Bad science, done badly. It's bad.

May 13 2010 Published by under Medicine

So-called "morgellons syndrome" is an interesting phenomenon. This syndrome is not at this point generally recognized by the medical community, but its sufferers describe many different systemic symptoms, such as "brain fog" and fatigue, and characteristic skin lesions which they describe as containing or extruding an unknown substance. The patients are most often diagnosed as having delusions of parasitosis, a diagnosis which understandably is not often acceptable to the patient.

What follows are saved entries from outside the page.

(* ===== verification/FirecrackerNet.v ===== *)
(** * Networks of Firecracker slots
    ([internal/runner/runtime/firecracker.ee]: network/network.go, network/egress.go, network_wirer.go)

    The scripts as the commands the shell runs, the addresses and names of slots, what
    the rules in a slot's namespace say of the guest's packets, and the wirer that builds
    and clears namespaces while sandboxes come and go. *)

From S2P Require Import Prelude GoStrings Wire Netfilter Netrules NetrulesPolicy ShellQuote.

Module FirecrackerNet.
Import GoStrings ShellQuote.
Import Netfilter.

(** ** Names and addresses *)

Definition itoa (n : Z) : string := of_chars (Wire.format_int n).

Definition uplinkIfaceName : string := "fc-uplink".
Definition defaultTapIface : string := "fc-tap-0".
Definition guestSubnetCIDR : string := "172.16.0.0/24".

Definition NetnsName (slot : Z) : string := "fc-sb-" +:+ itoa slot.
Definition HostVethName (slot : Z) : string := "fc-veth-" +:+ itoa slot.

Definition MaxSlots : Z := 64 * 256.

(** The octets of the two addresses of a link. *)
Definition uplink_octets (slot : Z) : Z * Z := (slot / 64, slot mod 64 * 4).

Definition uplinkSubnet (slot : Z) : string * string * string :=
  let '(octet, base) := uplink_octets slot in
  ("10.200." +:+ itoa octet +:+ "." +:+ itoa (base + 1), "10.200." +:+ itoa octet +:+ "." +:+ itoa (base + 2), "30").

(** ** Scripts *)

Definition tap_or_default (tapDevice : string) : string := if decide (tapDevice = "") then defaultTapIface else tapDevice.

Definition line (l : list piece) : list piece := l ++ [Lit newline].

Definition exec (netns : string) (rest : list piece) : list piece := [Lit "ip netns exec "; Arg netns; Lit " "] ++ rest.

Definition forwardEgressRules (netns tap : string) : list (list piece) :=
  [exec netns [Lit "iptables -w 5 -A FORWARD -i "; Arg tap; Lit " -m conntrack --ctstate ESTABLISHED,RELATED -j ACCEPT"]] ++
  ((fun cidr => exec netns [Lit "iptables -w 5 -A FORWARD -i "; Arg tap; Lit " -d "; Arg cidr; Lit " -j DROP"]) <$> Netrules.PrivateRangesV4) ++
  [exec netns [Lit "iptables -w 5 -A FORWARD -i "; Arg tap; Lit " -j ACCEPT"]].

One of the most consistent facts to date about the disorder is that there has been no significant scientific literature published about morgellons as a distinct entity. In the literature---such as it is---morgellons suffers one of two fates: it is attributed to delusions of parasitosis; or it is presented as unverified and unverifiable opinions from self-appointed experts. But there is a hint and a trickle of information. The CDC has an ongoing investigation into "unexplained dermatopathy", and a recent commenter has sent a new article my way.

The article, entitled, "Morgellons disease: Analysis of a population with clinically confirmed microscopic subcutaneous fibers of unknown etiology" was published this month in the Journal of Clinical, Cosmetic, and Investigational Dermatology. I would give you a PMID or DOI, but the journal is not indexed by PubMed. The publisher describes it as "open access" and emphasizes that, "[t]he journal is characterized by the rapid reporting of clinical studies, reviews and original research in skin research and skin care." The journal even has a "testimonials" page. That's unique. I'm pretty sure most of the journals I read don't have that. All of the testimonials agree that the service is excellent. In addition, the journal appears to publish very efficiently:

"I was very impressed with how promptly the paper was published."

"I was impressed at the rapidity of publication from submission to final acceptance."

When evaluating a study, it's important to note the source and the authors first. This journal would appear to value rapid communication over quality. That's not generally a favorable quality, but it isn't a deal-breaker either.

What about the authors?

Raphael Stricker is a disgraced hematologist who after losing his career to data manipulation took up the chronic Lyme disease banner. He is part of ILADS, which has been demanding that actual experts shut up and get out of the way so they can continue their evidence-free treatment of supposed chronic Lyme disease. Savely has written earlier crappy articles about morgellons. She is a nurse practitioner who "treats" people with "chronic Lyme disease" and morgellons.

None of this means the authors can't do some serious science, though, so let's look at the article itself.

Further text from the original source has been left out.